■ Information given:
:::::

(** * PDF outline extractor: a shallow embedding of [extractor.py]

    The development embeds the pure core of the extractor (text
    normalisation, heading classification, font profiling, outline
    construction, title resolution, the table-of-contents adapter and the
    per-document driver) and proves the properties its specification states.

    Conventions of the model.
    - A Python [str] is a [list ascii]; only code points 0..127 are modelled,
      so [\s], [\w], [\d], [str.lower] and friends are their ASCII
      restrictions.
    - A span's font size is the integer [round(span["size"])] the code
      works with; pages and depths are [Z].
    - The comparisons the code makes in floating point between small
      integers ([r / n > 0.5], [f > b * 1.2], ...) are written as the exact
      integer comparisons they decide ([2 * r > n], [5 * f > 6 * b], ...).
    - The layout library is external: a call into it either yields data or
      raises, and the exception classes the code distinguishes are kept. *)

From Stdlib Require Import ZArith Ascii String Lia.
From stdpp Require Import base tactics option list sorting gmap strings.

(** ** Python strings *)

Module Py.

Abbreviation str := (list ascii).

(** String literals of the source. *)
Definition py (s : string) : str := list_ascii_of_string s.

Definition code (c : ascii) : nat := nat_of_ascii c.

Definition in_range (lo hi : nat) (c : ascii) : bool :=
  (lo <=? code c)%nat && (code c <=? hi)%nat.

(** [str.isspace] and the regex class [\s]: TAB..CR, FS..US and space. *)
Definition isspace (c : ascii) : bool := in_range 9 13 c || in_range 28 32 c.

Definition isdigit (c : ascii) : bool := in_range 48 57 c.
Definition isupper (c : ascii) : bool := in_range 65 90 c.
Definition islower (c : ascii) : bool := in_range 97 122 c.
Definition isalpha (c : ascii) : bool := isupper c || islower c.

(** The regex class [\w]: letters, digits and the underscore. *)
Definition isword (c : ascii) : bool :=
  isalpha c || isdigit c || (code c =? 95)%nat.

Definition lower_char (c : ascii) : ascii :=
  if isupper c then ascii_of_nat (code c + 32) else c.
Definition upper_char (c : ascii) : ascii :=
  if islower c then ascii_of_nat (code c - 32) else c.
Definition swapcase_char (c : ascii) : ascii :=
  if isupper c then lower_char c else upper_char c.

(** [str.lower()] *)
Definition lower (s : str) : str := map lower_char s.

(** [str.lstrip()], [str.rstrip()], [str.strip()] *)
Fixpoint lstrip (s : str) : str :=
  match s with
  | c :: s' => if isspace c then lstrip s' else s
  | [] => []
  end.
Definition rstrip (s : str) : str := rev (lstrip (rev s)).
Definition strip (s : str) : str := rstrip (lstrip s).

(** [str.split()] with no argument: the maximal runs of non-whitespace.
    [cur] is the word being read, reversed. *)
Definition flush (cur : str) : list str :=
  match cur with [] => [] | _ => [rev cur] end.
Fixpoint split_go (cur : str) (s : str) : list str :=
  match s with
  | [] => flush cur
  | c :: s' =>
      if isspace c then flush cur ++ split_go [] s'
      else split_go (c :: cur) s'
  end.
Definition split (s : str) : list str := split_go [] s.

(** [sep.join(parts)] *)
Fixpoint join (sep : str) (parts : list str) : str :=
  match parts with
  | [] => []
  | [p] => p
  | p :: ps => p ++ sep ++ join sep ps
  end.

(** [needle in s] *)
Fixpoint starts_with (p s : str) : bool :=
  match p, s with
  | [], _ => true
  | a :: p', b :: s' => bool_decide (a = b) && starts_with p' s'
  | _ :: _, [] => false
  end.
Fixpoint contains (needle s : str) : bool :=
  starts_with needle s ||
  match s with [] => false | _ :: s' => contains needle s' end.

(** [str.istitle()]: uppercase letters only after uncased characters,
    lowercase letters only after cased ones, and at least one letter. *)
Fixpoint istitle_go (prev_cased cased : bool) (s : str) : bool :=
  match s with
  | [] => cased
  | c :: s' =>
      if isupper c then
        if prev_cased then false else istitle_go true true s'
      else if islower c then
        if prev_cased then istitle_go true true s' else false
      else istitle_go false cased s'
  end.
Definition istitle (s : str) : bool := istitle_go false false s.

(** [s[0].isupper()] on a string the caller knows to be non-empty. *)
Definition first_isupper (s : str) : bool :=
  match s with c :: _ => isupper c | [] => false end.

(** [re.sub(r'\s+', ' ', s)]: every maximal run of whitespace becomes one
    space. [in_ws] tells that the previous character was whitespace. *)
Fixpoint collapse_go (in_ws : bool) (s : str) : str :=
  match s with
  | [] => []
  | c :: s' =>
      if isspace c then
        if in_ws then collapse_go true s' else " "%char :: collapse_go true s'
      else c :: collapse_go false s'
  end.
Definition collapse_ws (s : str) : str := collapse_go false s.

(** [re.sub(r'\s+', ' ', s).strip()] *)
Definition normalize_ws (s : str) : str := strip (collapse_ws s).

(** [round(total / n)] for integers, [n > 0]: Python rounds a half to the
    even neighbour. *)
Definition round_div (total n : Z) : Z :=
  let q := (total / n)%Z in
  let r := (total mod n)%Z in
  if (2 * r <? n)%Z then q
  else if (n <? 2 * r)%Z then (q + 1)%Z
  else if Z.even q then q else (q + 1)%Z.

(** [collections.Counter] as the insertion-ordered dictionary it is. *)
Section Counter.
Context {K : Type} `{EqDecision K}.

Fixpoint counter_incr (k : K) (c : list (K * nat)) : list (K * nat) :=
  match c with
  | [] => [(k, 1%nat)]
  | (k', n) :: c' =>
      if decide (k = k') then (k', S n) :: c'
      else (k', n) :: counter_incr k c'
  end.

(** Number of occurrences of [k] in [l]. *)
Definition occurrences (k : K) (l : list K) : nat :=
  length (filter (fun y => y = k) l).

(** [Counter(items)]: items counted in order of first appearance. *)
Definition counter (items : list K) : list (K * nat) :=
  fold_left (fun c k => counter_incr k c) items [].
(** [matrix[i][j] = v]; [None] is [IndexError]. *)
Definition mset (m : Matrix) (i j : nat) (v : R) : option Matrix :=
  row ← m !! i;
  if decide (j < length row)%nat then Some (<[i := <[j := v]> row]> m)
  else None.

Module DistanceMatrix.

Definition EARTH_RADIUS_KM : R := 6371.0.

(** The object state: [self.use_cache] and [self._cache]. *)
Record t : Type := mk {
  use_cache : bool;
  _cache : list (list Loc * Matrix)
}.

(** [__init__]. *)
Definition init (use_cache : bool) : t :=
  {| use_cache := use_cache; _cache := [] |}.

(** [math.radians]. *)
Definition radians (deg : R) : R := deg * (PI / 180).

Definition haversine (lat1 lng1 lat2 lng2 : R) : R :=
  let lat1_rad := radians lat1 in
  let lng1_rad := radians lng1 in
  let lat2_rad := radians lat2 in
  let lng2_rad := radians lng2 in
  let dlat := lat2_rad - lat1_rad in
  let dlng := lng2_rad - lng1_rad in
  let a := sin (dlat / 2) ^ 2
           + cos lat1_rad * cos lat2_rad * sin (dlng / 2) ^ 2 in
  let c := 2 * asin (sqrt a) in
  EARTH_RADIUS_KM * c.

(** Body of the inner loop, [for j in range(i + 1, n)]. *)
Definition inner_body (locations : list Loc) (i : nat) (matrix : Matrix)
  (j : nat) : option Matrix :=
  '(lat1, lng1) ← locations !! i;
  '(lat2, lng2) ← locations !! j;
  let distance := haversine lat1 lng1 lat2 lng2 in
  matrix ← mset matrix i j distance;
  mset matrix j i distance.

(** Body of the outer loop, [for i in range(n)]. *)
Definition outer_body (locations : list Loc) (n : nat) (matrix : Matrix)
  (i : nat) : option Matrix :=
  for_each (inner_body locations i) matrix (range (i + 1) n).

:::::

■ Your goal: Return, from the material above, every line with the word "Require".

■ Expected answer:
From Stdlib Require Import ZArith Ascii String Lia.
From stdpp Require Import base tactics option list sorting gmap strings.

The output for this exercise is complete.